Photo: iStock - Chinnapong
Annie Lecompte - La Conversation

Les cryptomonnaies connaissent une crise sans précédent depuis l’arrivée des premiers actifs cryptés et monnaies virtuelles, dans les années 90, et leur démocratisation dans les années 2010.


ANALYSE – Le Bitcoin a connu une dégringolade sans précédent à la fin de l’année 2020, et ne s’en est pas encore remis. En plus de cette baisse marquée, on discute abondamment de l’effondrement inquiétant de certaines cryptomonnaies dites stables  (« stablecoins »), censées être moins volatiles.

À cela s’ajoute la chute de géants du milieu des cryptoactifs, notamment en raison d’allégations de fraude, comme pour le scandale de FTX. À l’apogée de son activité, cette plate-forme d’échange comptait un million d’utilisateurs et occupait la troisième place d’échanges de cryptomonnaie en termes de volume.

Des experts s’entendent pour dire que les contrecoups de son effondrement ont affecté durement les investisseurs, ralentissant au passage le rythme d’adoption des cryptoactifs pour les prochaines années.

En tant qu’experte dans le domaine des cryptomonnaies, je tenterai de fournir des pistes de réponses à la question suivante : les cryptomonnaies sont-elles vraiment là pour rester ou ne s’agit-il que d’un effet de mode ?

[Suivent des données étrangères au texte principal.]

(* ===== verification/VmaMap.v ===== *)
(** * Memory mapped from the device (examples/class_7/02_vma_allocation)

    What user code sees through a mapping of the device's buffer.  The memory
    manager is part of the model as far as mmap(2) and the documentation of the
    fault method (Documentation/filesystems/locking.rst, include/linux/mm.h) say
    what it does: an access looks the page up in the process's page table; at the
    first access of a page it calls the module's fault handler and keeps the page
    the handler answers, with its reference.  A store through a shared area
    (VM_SHARED) goes to that page; a private area is copy-on-write: the first store
    to a page gives the process its own copy of the page, and the device's page back.
    A store needs VM_WRITE; areas are taken to be readable.  The contents of a page
    of the device are the part of the buffer it backs, so that stores through a
    mapping, through other mappings, and the read and write methods act on the same
    bytes. *)
From stdpp Require Import gmultiset.
From S2P Require Import Prelude Bytes Kernel CharDev VmaDev.

(** VM_WRITE and VM_SHARED of include/linux/mm.h are 2 and 8. *)
Definition writable (vma : vm_area) : bool := Z.testbit (vm_flags vma) 1.
Definition is_shared (vma : vm_area) : bool := Z.testbit (vm_flags vma) 3.

Section mapping.
(** vmalloc_to_page, and the buffer's kernel address. *)
Context (vmalloc_to_page : Z → Z) (base : Z).

(** The page that backs part [k] of the buffer. *)
Definition frame (k : Z) : Z := vmalloc_to_page (u64 (base + PAGE_SIZE * k)).

(** The part of the buffer a page backs, and what the page holds. *)
Definition part_of (page : Z) : option Z :=
  snd <$> list_find (λ k, frame k = page) [0; 1; 2; 3].
Definition contents_of (page : Z) (b : bytes) : option bytes :=
  k ← part_of page; bread b (PAGE_SIZE * k) PAGE_SIZE.

(** An entry of the page table: a page the handler gave, or the process's own copy. *)
Inductive pte := DevPage (page : Z) | OwnPage (pg : bytes).
Definition page_of (x : pte) : option Z := match x with DevPage page => Some page | OwnPage _ => None end.

(** One mapping: its area, the page table below it, and the references to pages of
    the device that are held for it. *)
Record mapping := Mapping { area : vm_area; table : gmap Z pte; refs : gmultiset Z }.

(** mmap(2): the process gets the area if the device's mmap accepts it. *)
Definition map_device (dev : Z) (vma : vm_area) : Z + mapping :=
  let '(r, vma) := example_char_mmap dev vma in
  if r =? 0 then inr (Mapping vma ∅ ∅) else inl r.

Inductive signal := SIGSEGV | SIGBUS.

(** The entry an access uses, [w] for a store.  At a page fault the handler is
    called with the start of the page and its linear index; [place] enters the page
    it answers, or a copy of it when the process stores to a private area. *)
Definition place (w : bool) (vpn page : Z) (b : bytes) (m : mapping) : option (pte * mapping) :=
  if w && negb (is_shared (area m)) then
    pg ← contents_of page b;
    Some (OwnPage pg, Mapping (area m) (<[vpn := OwnPage pg]> (table m)) (refs m ∖ {[+ page +]}))
  else Some (DevPage page, Mapping (area m) (<[vpn := DevPage page]> (table m)) (refs m)).

Definition touch (w : bool) (addr : Z) (b : bytes) (m : mapping) : option ((signal + pte) * mapping) :=
  let vma := area m in
  if (addr <? vm_start vma) || (vm_end vma <=? addr) then Some (inl SIGSEGV, m)
  else if w && negb (writable vma) then Some (inl SIGSEGV, m)
  else
    let vpn := addr / PAGE_SIZE in
    match table m !! vpn with
    | Some (OwnPage pg) => Some (inr (OwnPage pg), m)
    | Some (DevPage page) => '(x, m) ← place w vpn page b m; Some (inr x, m)
    | None =>
        let address := PAGE_SIZE * vpn in
        let vmf := VmFault address (u64 (vm_pgoff vma + (address - vm_start vma) / PAGE_SIZE)) in
        let r := example_vma_fault vmalloc_to_page base vma vmf in
        let m := Mapping vma (table m) (refs m ⊎ list_to_set_disj (got r)) in
        if code r =? 0 then '(x, m) ← place w vpn (fault_page r) b m; Some (inr x, m)
        else Some (inl SIGBUS, m)
    end.

(** Loading and storing a byte: of the buffer, or of the process's copy.  Undefined
    if the page is not one of the buffer's. *)
Definition load (addr : Z) (b : bytes) (m : mapping) : option ((signal + Z) * mapping) :=
  '(r, m) ← touch false addr b m;
  match r with
  | inl s => Some (inl s, m)
  | inr (DevPage page) => k ← part_of page; c ← b !! Z.to_nat (PAGE_SIZE * k + addr mod PAGE_SIZE); Some (inr c, m)
  | inr (OwnPage pg) => c ← pg !! Z.to_nat (addr mod PAGE_SIZE); Some (inr c, m)
  end.
Definition store (addr c : Z) (b : bytes) (m : mapping) : option (option signal * bytes * mapping) :=
  '(r, m) ← touch true addr b m;
  match r with
  | inl s => Some (Some s, b, m)
  | inr (DevPage page) => k ← part_of page; b ← bwrite b (PAGE_SIZE * k + addr mod PAGE_SIZE) [c]; Some (None, b, m)
  | inr (OwnPage pg) =>
      pg ← bwrite pg (addr mod PAGE_SIZE) [c];
      Some (None, b, Mapping (area m) (<[addr / PAGE_SIZE := OwnPage pg]> (table m)) (refs m))
  end.

(** Loading [n] bytes and storing bytes, one after the other. *)
Fixpoint mload (addr : Z) (n : nat) (b : bytes) (m : mapping) : option ((signal + bytes) * mapping) :=
  match n with
  | O => Some (inr [], m)
  | S n =>
      '(r, m) ← load addr b m;
      match r with
      | inl s => Some (inl s, m)
      | inr c =>
          '(r, m) ← mload (addr + 1) n b m;
          Some (match r with inl s => inl s | inr cs => inr (c :: cs) end, m)
      end
  end.

Fixpoint mstore (addr : Z) (bs b : bytes) (m : mapping) : option (option signal * bytes * mapping) :=
  match bs with
  | [] => Some (None, b, m)
  | c :: bs =>
      '(s, b, m) ← store addr c b m;
      match s with Some s => Some (Some s, b, m) | None => mstore (addr + 1) bs b m end
  end.

(** The pages of the device in a page table. *)
Definition pages (t : gmap Z pte) : gmultiset Z := list_to_set_disj (omap page_of (map_to_list t).*2).

(** munmap(2) drops one reference for every page of the device in the page table. *)
Definition unmap (m : mapping) : mapping := Mapping (area m) ∅ (refs m ∖ pages (table m)).

(** ** What a mapping keeps *)

(** The four pages exist and are different. *)
Definition backed : Prop :=
  ∀ j k, 0 <= j < 4 → 0 <= k < 4 → frame k ≠ NULL ∧ (frame j = frame k → j = k).

(** An area as the memory manager makes them. *)
Record area_ok (vma : vm_area) : Prop := {
  start_page : (PAGE_SIZE | vm_start vma);
  start_le : 0 <= vm_start vma <= vm_end vma;
  end_lt : vm_end vma < 2^64;
  pgoff_u64 : is_u64 (vm_pgoff vma)
}.

(** What an entry may be: the page of the buffer that belongs there, or a copy, in a
    private area. *)
Definition entry_ok (vma : vm_area) (vpn : Z) (x : pte) : Prop :=
  file_offset vma (PAGE_SIZE * vpn) < BUFFER_SIZE ∧
  match x with
  | DevPage page => page = frame (file_offset vma (PAGE_SIZE * vpn) / PAGE_SIZE)
  | OwnPage pg => blen pg = PAGE_SIZE ∧ is_shared vma = false
  end.

(** There is one reference for every page of the device in the table. *)
Record mapping_ok (m : mapping) : Prop := {
  ok_area : area_ok (area m);
  ok_table : map_Forall (entry_ok (area m)) (table m);
  ok_refs : refs m = pages (table m)
}.

(** What the process has at an address: its copy, or the byte of the buffer. *)
Definition view (m : mapping) (b : bytes) (addr : Z) : option Z :=
  match table m !! (addr / PAGE_SIZE) with
  | Some (OwnPage pg) => pg !! Z.to_nat (addr mod PAGE_SIZE)
  | _ => b !! Z.to_nat (file_offset (area m) addr)
  end.

Lemma pages_new t vpn x :
  t !! vpn = None → pages (<[vpn := x]> t) = list_to_set_disj (option_list (page_of x)) ⊎ pages t.
Proof.
  intros Hn. unfold pages. rewrite map_to_list_insert by done. cbn [fmap list_fmap snd]. simpl.
  destruct (page_of x); simpl; [by rewrite (right_id_L ∅ (⊎))|]. by rewrite (left_id_L ∅ (⊎)).
Qed.
Lemma pages_old t vpn x y :
  t !! vpn = Some x →
  ∃ s, pages t = list_to_set_disj (option_list (page_of x)) ⊎ s ∧
       pages (<[vpn := y]> t) = list_to_set_disj (option_list (page_of y)) ⊎ s.
Proof.
  intros Hx. exists (pages (delete vpn t)).
  rewrite <-!(pages_new (delete vpn t) vpn) by apply lookup_delete_eq. by rewrite !insert_delete_eq, insert_id.
Qed.

(** ** One access *)
Context (Hbacked : backed).

Lemma part_of_frame k : 0 <= k < 4 → part_of (frame k) = Some k.
Proof.
  intros Hk. unfold part_of.
  assert (∀ j, 0 <= j < 4 → j ≠ k → frame j ≠ frame k) as Hne by (intros j Hj Hjk E; by destruct Hjk; apply (proj2 (Hbacked j k Hj Hk))).
  assert (k = 0 ∨ k = 1 ∨ k = 2 ∨ k = 3) as Hc by lia. simpl.
  destruct Hc as [->|[->|[->| ->]]];
    repeat first [rewrite decide_True by done | rewrite decide_False by (apply Hne; lia)]; done.
Qed.

(** The offset of an address is that of its page plus the offset in the page. *)
Lemma file_offset_page vma addr :
  area_ok vma →
  file_offset vma addr = file_offset vma (PAGE_SIZE * (addr / PAGE_SIZE)) + addr mod PAGE_SIZE ∧
  file_offset vma (PAGE_SIZE * (addr / PAGE_SIZE)) mod PAGE_SIZE = 0.
Proof. intros [[s Hs] _ _ _]. unfold file_offset. rewrite Hs. clear. wrap_lia. Qed.

Lemma page_fault_in vma addr :
  area_ok vma → vm_start vma <= addr < vm_end vma →
  fault_in vma (VmFault (PAGE_SIZE * (addr / PAGE_SIZE))
    (u64 (vm_pgoff vma + (PAGE_SIZE * (addr / PAGE_SIZE) - vm_start vma) / PAGE_SIZE))).
Proof.
  intros [[s Hs] ? ? ?] Ha. split_and!; cbn [address pgoff]; try done; try lia; try by exists s.
  all: unfold PAGE_SIZE in *; Z.to_euclidean_division_equations; lia.
Qed.


(** Entering a page, or a copy of it: nothing the process sees changes. *)
Lemma place_spec w vpn b m :
  area_ok (area m) → map_Forall (entry_ok (area m)) (table m) → blen b = BUFFER_SIZE →
  let poff := file_offset (area m) (PAGE_SIZE * vpn) in
  let page := frame (poff / PAGE_SIZE) in
  poff < BUFFER_SIZE → poff mod PAGE_SIZE = 0 →
  (table m !! vpn = None ∧ refs m = {[+ page +]} ⊎ pages (table m) ∨
   table m !! vpn = Some (DevPage page) ∧ refs m = pages (table m)) →
  ∃ x m', place w vpn page b m = Some (x, m') ∧ mapping_ok m' ∧ area m' = area m ∧ table m' !! vpn = Some x ∧
    (∀ a, view m' b a = view m b a) ∧
    (x = DevPage page ∧ (w = true → is_shared (area m) = true) ∨
     (∃ pg, x = OwnPage pg) ∧ is_shared (area m) = false).
Proof.
  intros Ha Ht Hb poff page Hlt Hmod Hm.
  assert (0 <= poff) as H0 by apply u64_bound.
  assert (0 <= poff / PAGE_SIZE < 4) as Hk by (unfold BUFFER_SIZE, PAGE_SIZE in *; Z.to_euclidean_division_equations; lia).
  assert (PAGE_SIZE * (poff / PAGE_SIZE) = poff) as Hpoff by (unfold PAGE_SIZE in *; Z.to_euclidean_division_equations; lia).
  unfold place. destruct (w && negb (is_shared (area m))) eqn:Ew.
  - apply andb_true_iff in Ew as [-> Esh]. apply negb_true_iff in Esh.
    unfold contents_of, page. rewrite part_of_frame by done. fold page. cbn [mbind option_bind]. rewrite Hpoff.
    rewrite bread_Some by (unfold BUFFER_SIZE, PAGE_SIZE in *; Z.to_euclidean_division_equations; lia).
    cbn [mbind option_bind]. set (pg := take _ _). eexists _, _. split; [reflexivity|].
    assert (blen pg = PAGE_SIZE) as Hpg.
    { apply blen_take. unfold blen in *. rewrite length_drop. unfold BUFFER_SIZE, PAGE_SIZE in *.
      Z.to_euclidean_division_equations; lia. }
    split; [split; cbn [area table refs]; [done|apply map_Forall_insert_2; [by split_and!|done]|]|].
    { destruct Hm as [[Hn ->]|[Hd ->]].
      - rewrite pages_new by done. simpl. multiset_solver.
      - destruct (pages_old _ _ _ (OwnPage pg) Hd) as (t & -> & ->). simpl. multiset_solver. }
    cbn [area table]. split; [done|]. split; [apply lookup_insert_eq|]. split; [|right; eauto].
    intros a. unfold view. cbn [area table]. destruct (decide (a / PAGE_SIZE = vpn)) as [<-|Hne].
    + rewrite lookup_insert_eq. destruct (file_offset_page (area m) a Ha) as [Hfo _]. fold poff in Hfo.
      assert (0 <= a mod PAGE_SIZE < PAGE_SIZE) by (apply Z.mod_pos_bound; done).
      assert (pg !! Z.to_nat (a mod PAGE_SIZE) = b !! Z.to_nat (file_offset (area m) a)) as ->.
      { unfold pg. rewrite lookup_take, decide_True by lia. rewrite lookup_drop, Hfo. f_equal. lia. }
      by destruct Hm as [[-> _]|[-> _]].
    + by rewrite lookup_insert_ne by done.
  - eexists _, _. split; [reflexivity|].
    split; [split; cbn [area table refs]; [done|by apply map_Forall_insert_2|]|].
    { destruct Hm as [[Hn ->]|[Hd ->]]; [by rewrite pages_new by done; simpl; rewrite (right_id_L ∅ (⊎))|].
      by rewrite insert_id by done. }
    cbn [area table]. split; [done|]. split; [apply lookup_insert_eq|]. split.
    + intros a. unfold view. cbn [area table]. destruct (decide (a / PAGE_SIZE = vpn)) as [<-|Hne].
      * rewrite lookup_insert_eq. by destruct Hm as [[-> _]|[-> _]].
      * by rewrite lookup_insert_ne by done.
    + left. split; [done|]. intros ->. simpl in Ew. by apply negb_false_iff in Ew.
Qed.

Spéculation et volatilité extrême

Les cryptoactifs sont notamment des jetons qui peuvent servir à des fins de monnaie numérique (soit des cryptomonnaies, telles que le Bitcoin et l’Ethereum). Ils sont également utilisés à des fins d’investissement dans une entité (« security token », un jeton donnant droit à la propriété d’une portion d’une entité), ou à des produits ou services (« utility token », soit un jeton donnant droit à l’obtention d’un produit une fois sa production terminée, par exemple).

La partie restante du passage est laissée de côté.